The first mile was very slow-going, mainly because the course was very crowded, and the paths were very narrow. I think people were also running a bit cautiously because there was a lot of snow on the path and some stray patches of ice. I fell nicely into a rhythm of run three minutes, walk one minute, the same technique I've been using in my training. I wasn't conscious of my distance until I looked at my watch and saw I had gone about 1.4 miles. Apparently I missed the first mile marker! The runners were all in good cheer, and the nice volunteers were standing on street corners freezing their tails off, ringing bells, and cheering us on. The course was almost the EXACT same course as September's Zoo Run Run, just a bit more slippery! Because of the congestion in the first mile and the snowy conditions, I pretty much figured within the first three or four minutes that this race wouldn't be a PR (personal record). I would just use it as an opportunity to enjoy some Christmas cheer, take in my scenic surroundings, and practice my running technique.
I wasn't closely tracking my time and distance for most of the race, just using my Garmin as a stopwatch to keep track of my intervals. I did well with the hills, except for one particularly large one which I walked partway (but some of more the hard-core runners seemed to be doing the same!) I had a few "whoa whoa whoa" moments when I felt my feet starting to skid out on the ice or snow, but no falls or even near-falls. When we ran down to the final turn of the course, which would take us by the hospital and back into the park, I was starting to feel tired and a bit overrun with the cold. I kept telling myself, I'm ON the home stretch, the finish line is on THIS street, and thankfully there were plenty of volunteers stationed along the course cheering us on and shouting "Keep going! You're almost there!" I then saw the 6 mile marker for the 10K, which shared our finish line, and then our 3 mile marker. Those last 0.2 miles felt sooooooooo looooooooooong. When I felt my foot hit the finish mat, I nearly collapsed with relief! I went up to my husband, who was there supporting me, and talked to him for a few seconds, then realized my Garmin was still running - and showing a time of 35:52 - so I shut it off. I guessed at the time that I'd probably come in around 35:32, barely scraping by to make my 36 minute goal. We walked to the food tent, where I got a half a bagel and some rice. My chip time ended up being 35:32. Overall rank was 125/160, division rank was 13/20, and among females 57/85. (The reason for the small numbers is that a lot of the runners didn't pay the extra $5 to be chip-timed. So although there were hundreds of 5K runners, the rankings were only for the 160 chip-timed...)

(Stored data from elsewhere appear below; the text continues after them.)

(** C10: [hasFilterForDimension] of [src/src/utils.ts] returns false when
    the filters or the dimension are [undefined] or the dimension is empty,
    whatever the filters; and a simple filter node whose dimension is the
    empty string never changes the result. *)
Theorem C10_undefined_or_empty_dimension :
  (forall d : option string, Utils.hasFilterForDimension None d = false)
  /\ (forall fs : option (list jval), Utils.hasFilterForDimension fs None = false)
  /\ (forall fs : option (list jval), Utils.hasFilterForDimension fs (Some "") = false)
  /\ (forall (l1 l2 : list jval) (op v : jval) (d : option string),
        Utils.hasFilterForDimension (Some (l1 ++ JArr [JStr ""; op; v] :: l2)%list) d
        = Utils.hasFilterForDimension (Some (l1 ++ l2)%list) d).
Proof.
  split; [|split; [|split]].
  - reflexivity.
  - intros [fs|]; reflexivity.
  - intros [fs|]; reflexivity.
  - intros l1 l2 op v [d|]; [|reflexivity]. unfold Utils.hasFilterForDimension.
    destruct (String.eqb_spec d ""); [reflexivity|].
    rewrite !existsb_app. f_equal. simpl.
    assert (Hn : String.eqb "" d = false) by (apply String.eqb_neq; congruence).
    destruct op; cbn -[String.eqb]; rewrite Hn; reflexivity.
Qed.

(** ** Parameter validation of [src/unnamed/part_003] *)

(** C2 (counterexample): the query with the filter
    [["event:page", "is", ["/x"]]] added without a dimension does not pass:
    the input schema refuses the filter (its first element must be one of
    the filter operators), so the handler never runs. *)
Lemma C2_counterexample :
  Tool.plausible_query_call (fun _ => None) unit (fun _ => "{}")
    (fun _ => Resolved (Tool.mkResponse true "OK")) (fun _ => Resolved tt)
    (Tool.mkArgs (Some "a.com") (Some ["scroll_depth"]) (Some (DRString "7d")) None
       (Some [JArr [JStr "event:page"; JStr "is"; JArr [JStr "/x"]]]) None None None)
  = Ok Tool.InputRejected.
Proof. vm_compute. reflexivity. Qed.

(** C2 (amended): a [plausible_query] call with
    [{site_id:"a.com", metrics:["scroll_depth"], date_range:"7d"}] is
    answered with the validation error "Metrics scroll_depth require
    event:page"; adding [dimensions:["event:page"]] passes validation and
    the API is queried; adding instead the filter in the operator-first
    layout of this revision, [[["is","event:page",["/x"]]]], passes too; the
    dimension-first filter [[["event:page","is",["/x"]]]] is refused by the
    tool's input schema. *)
Theorem C2_scroll_depth_scenario (pf : string -> option Z) (Json : Type)
    (JSON_stringify : Json -> string) (fetch : Tool.PlausibleQuery -> outcome Tool.Response)
    (response_json : Tool.Response -> outcome Json) :
  Tool.plausible_query_call pf Json JSON_stringify fetch response_json
    (Tool.mkArgs (Some "a.com") (Some ["scroll_depth"]) (Some (DRString "7d")) None None None None None)
  = Ok (Tool.Reply ("Parameter validation error: " ++ "Metrics scroll_depth require event:page" ++ nl ++ nl
                    ++ "These metrics require either an 'event:page' dimension or filter to calculate page-specific metrics."))
  /\ Tool.plausible_query_call pf Json JSON_stringify fetch response_json
       (Tool.mkArgs (Some "a.com") (Some ["scroll_depth"]) (Some (DRString "7d"))
          (Some ["event:page"]) None None None None)
     = Ok (Tool.Reply (Tool.executeQuery Json JSON_stringify fetch response_json
             (Tool.mkQuery "a.com" ["scroll_depth"] (DRString "7d") (Some ["event:page"]) None None None None)))
  /\ Tool.plausible_query_call pf Json JSON_stringify fetch response_json
       (Tool.mkArgs (Some "a.com") (Some ["scroll_depth"]) (Some (DRString "7d")) None
          (Some [JArr [JStr "is"; JStr "event:page"; JArr [JStr "/x"]]]) None None None)
     = Ok (Tool.Reply (Tool.executeQuery Json JSON_stringify fetch response_json
             (Tool.mkQuery "a.com" ["scroll_depth"] (DRString "7d") None
                (Some [JArr [JStr "is"; JStr "event:page"; JArr [JStr "/x"]]]) None None None)))
  /\ Tool.plausible_query_call pf Json JSON_stringify fetch response_json
       (Tool.mkArgs (Some "a.com") (Some ["scroll_depth"]) (Some (DRString "7d")) None
          (Some [JArr [JStr "event:page"; JStr "is"; JArr [JStr "/x"]]]) None None None)
     = Ok Tool.InputRejected.
Proof. repeat split. Qed.

(** C4 (counterexample): a call with empty [metrics] is not answered with
    a [ValidationError] of this code: the input schema refuses it before
    the handler (and [validateAllParameters]) runs. *)
Lemma C4_counterexample :
  Tool.plausible_query_call (fun _ => None) unit (fun _ => "{}")
    (fun _ => Resolved (Tool.mkResponse true "OK")) (fun _ => Resolved tt)
    (Tool.mkArgs (Some "a.com") (Some []) (Some (DRString "7d")) None None None None None)
  = Ok Tool.InputRejected.
Proof. vm_compute. reflexivity. Qed.

(** C4 (amended): a call whose [site_id] is absent or empty, whose
    [metrics] is absent or empty, or whose [date_range] is absent is refused
    by the tool's input schema, whatever its other properties and whatever
    the API would answer: the handler does not run, so no semantic rule is
    evaluated and no [ValidationError] is built; the rejection is zod's,
    reported by the MCP SDK. *)
Theorem C4_required_fields_refused_by_schema (pf : string -> option Z) (Json : Type)
    (JSON_stringify : Json -> string) (fetch : Tool.PlausibleQuery -> outcome Tool.Response)
    (response_json : Tool.Response -> outcome Json) (args : Tool.ToolArgs) :
  Tool.arg_site_id args = None \/ Tool.arg_site_id args = Some ""
  \/ Tool.arg_metrics args = None \/ Tool.arg_metrics args = Some []
  \/ Tool.arg_date_range args = None ->
  Tool.plausible_query_call pf Json JSON_stringify fetch response_json args = Ok Tool.InputRejected.
Proof.
  intros H. unfold Tool.plausible_query_call, Tool.inputSchema.
  destruct args as [site ms dr ds fs ob inc pg]; cbn [Tool.arg_site_id Tool.arg_metrics Tool.arg_date_range] in *.
  destruct H as [->|[->|[->|[->| ->]]]];
    repeat match goal with
    | |- context [match ?x with Some _ => _ | None => _ end] => is_var x; destruct x
    end; try reflexivity;
    cbn [length String.length Nat.leb]; rewrite ?andb_false_r, ?andb_false_l; reflexivity.
Qed.

(** C4 at an empty [site_id], absent [metrics] and absent [date_range]. *)
Lemma C4_witness :
  Tool.plausible_query_call (fun _ => None) unit (fun _ => "{}")
    (fun _ => Resolved (Tool.mkResponse true "OK")) (fun _ => Resolved tt)
    (Tool.mkArgs (Some "") (Some ["visitors"]) (Some (DRString "7d")) None None None None None)
  = Ok Tool.InputRejected
  /\ Tool.plausible_query_call (fun _ => None) unit (fun _ => "{}")
    (fun _ => Resolved (Tool.mkResponse true "OK")) (fun _ => Resolved tt)
    (Tool.mkArgs (Some "a.com") None None (Some ["event:page"]) None None None None)
  = Ok Tool.InputRejected.
Proof.
  split.
  - apply C4_required_fields_refused_by_schema. right. left. reflexivity.
  - apply C4_required_fields_refused_by_schema. right. right. left. reflexivity.
Defined.

(** C6 (code bug): the conflict error lists the session metrics used but,
    of the offending dimensions, only those starting with [event:]; a
    [time:] dimension triggers the rule and is not named. *)
Theorem C6_session_event_conflict_details (parse_fallback : string -> option Z) :
  validateAllParameters parse_fallback
    (mkParams ["bounce_rate"] (Some ["event:page"]) None None (DRString "30d"))
  = Ok (Some (mkValidationError "Session metrics cannot be mixed with event dimensions"
                (Some "Session metrics (bounce_rate) calculate values per visit/session and cannot be used with event-level dimensions (event:page). Use visit dimensions instead.")))
  /\ validateAllParameters parse_fallback
       (mkParams ["bounce_rate"] (Some ["time:day"]) None None (DRString "30d"))
     = Ok (Some (mkValidationError "Session metrics cannot be mixed with event dimensions"
                   (Some "Session metrics (bounce_rate) calculate values per visit/session and cannot be used with event-level dimensions (). Use visit dimensions instead."))).
Proof. split; reflexivity. Qed.

(** The filter search raises no [ValidationError]. *)
Lemma js_index_no_validation_error (v : jval) (i : nat) (e : ValidationError) :
  js_index v i <> Throw (ValidationErr e).
Proof.
  destruct v; simpl; try discriminate. destruct (String.get i s); discriminate.
Qed.

Ltac no_ve :=
  repeat match goal with
  | |- context [js_index ?v ?i] =>
      let E := fresh in
      destruct (js_index v i) as [?|[|?]] eqn:E;
      [ | | exfalso; eapply js_index_no_validation_error; exact E]; cbn [bind]
  | |- context [if ?b then _ else _] => destruct b; cbn [bind]
  end; try discriminate.

Lemma legacy_cases_no_validation_error (filter op : jval) (a b : result bool) (d : string)
    (e : ValidationError) :
  (forall e', a <> Throw (ValidationErr e')) -> (forall e', b <> Throw (ValidationErr e')) ->
  Legacy.singleFilterCases filter op a b d <> Throw (ValidationErr e).
Proof.
  intros Ha Hb. unfold Legacy.singleFilterCases, Legacy.checkBehavioralFilter,
    Legacy.checkSimpleFilter.
  destruct (js_eq_str op "and" || js_eq_str op "or"); [apply Ha|].
  destruct (js_eq_str op "not"); [apply Hb|].
  no_ve.
Qed.

Lemma legacy_no_validation_error (v : jval) (d : string) :
  (forall e, Legacy.checkSingleFilter v d <> Throw (ValidationErr e))
  /\ (forall e, Legacy.hasFilterForDimension v d <> Throw (ValidationErr e)).
Proof.
  induction v as [| | | | |xs IH|] using jval_ind';
    try (split; intros e; simpl;
         unfold Legacy.checkSingleFilter_scalar, Legacy.hasFilterForDimension_scalar,
           Legacy.checkSimpleFilter; no_ve; fail).
  split.
    + intros e. destruct xs as [|x0 [|x1 xs']]; simpl;
        apply legacy_cases_no_validation_error; intros e'; simpl;
        unfold Legacy.checkSingleFilter_scalar; try discriminate.
      * inversion IH as [|? ? _ IH']. inversion IH' as [|? ? [H1 H2] _]. apply H2.
      * inversion IH as [|? ? _ IH']. inversion IH' as [|? ? [H1 H2] _]. apply H1.
    + intros e. simpl. destruct (Nat.eqb (length xs) 0); [discriminate|].
      induction IH as [|x xs [Hx _] _ IHxs]; [discriminate|].
      destruct (Legacy.checkSingleFilter x d) as [[]|[|e']] eqn:E; simpl;
        [discriminate | apply IHxs | discriminate | apply Hx].
Qed.

(** Every [ValidationError] a rule throws carries a [details] string. *)
Ltac rule_details :=
  repeat match goal with
  | |- context [Legacy.hasFilterForDimension ?f ?d] =>
      let E := fresh in
      destruct (Legacy.hasFilterForDimension f d) as [[]|[|?e]] eqn:E; cbn [bind];
      [ | | | exfalso; exact (proj2 (legacy_no_validation_error f d) _ E)]
  | |- context [if ?b then _ else _] => destruct b; cbn [bind]
  | |- context [match ?x with Some _ => _ | None => _ end] => destruct x
  end;
  cbn; try exact I; try discriminate.

Lemma validateDateRange_details (pf : string -> option Z) (dr : DateRange) :
  match validateDateRange pf dr with Throw (ValidationErr e) => details e <> None | _ => True end.
Proof. unfold validateDateRange, throw_validation. destruct dr; rule_details. Qed.

Lemma validatePercentageMetric_details (ms : list string) (ds : option (list string)) :
  match validatePercentageMetric ms ds with Throw (ValidationErr e) => details e <> None | _ => True end.
Proof. unfold validatePercentageMetric, throw_validation. rule_details. Qed.

Lemma validatePageMetrics_details ms ds fs :
  match validatePageMetrics ms ds fs with Throw (ValidationErr e) => details e <> None | _ => True end.
Proof. unfold validatePageMetrics, throw_validation. rule_details. Qed.

Lemma validateGoalMetrics_details ms ds fs :
  match validateGoalMetrics ms ds fs with Throw (ValidationErr e) => details e <> None | _ => True end.
Proof. unfold validateGoalMetrics, throw_validation. rule_details. Qed.

Lemma validateRevenueMetrics_details ms ds fs :
  match validateRevenueMetrics ms ds fs with Throw (ValidationErr e) => details e <> None | _ => True end.
Proof. unfold validateRevenueMetrics, throw_validation. rule_details. Qed.

Lemma validateSession_details ms ds :
  match validateSessionMetricsWithEventDimensions ms ds with
  | Throw (ValidationErr e) => details e <> None | _ => True end.
Proof. unfold validateSessionMetricsWithEventDimensions, throw_validation. rule_details. Qed.

Lemma validateTimeLabel_details inc ds :
  match validateTimeLabelRequirements inc ds with
  | Throw (ValidationErr e) => details e <> None | _ => True end.
Proof. unfold validateTimeLabelRequirements, throw_validation. rule_details. Qed.

(** The first rule of a sequence that throws a [ValidationError] carrying
    [details] gives an error carrying [details]. *)
Lemma first_failure_details (rules : list (result unit)) :
  Forall (fun r => match r with Throw (ValidationErr e) => details e <> None | _ => True end) rules ->
  match first_failure rules with Ok (Some e) => details e <> None | _ => True end.
Proof.
  induction 1 as [|r rules Hr _ IH]; [exact I|].
  destruct r as [[]|[|e]]; simpl; auto.
Qed.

I feel good about my performance. I definitely qualified to join this club:
But it's all good! I was proud of myself for keeping my 3:1 going the whole way and for managing most of the hills without breaking stride, except for that really huge one! I had a BLAST and really felt like I was running through a fantasyland. I would TOTALLY do this race again next winter. Maybe I'll dress up as a festive Christmas penguin.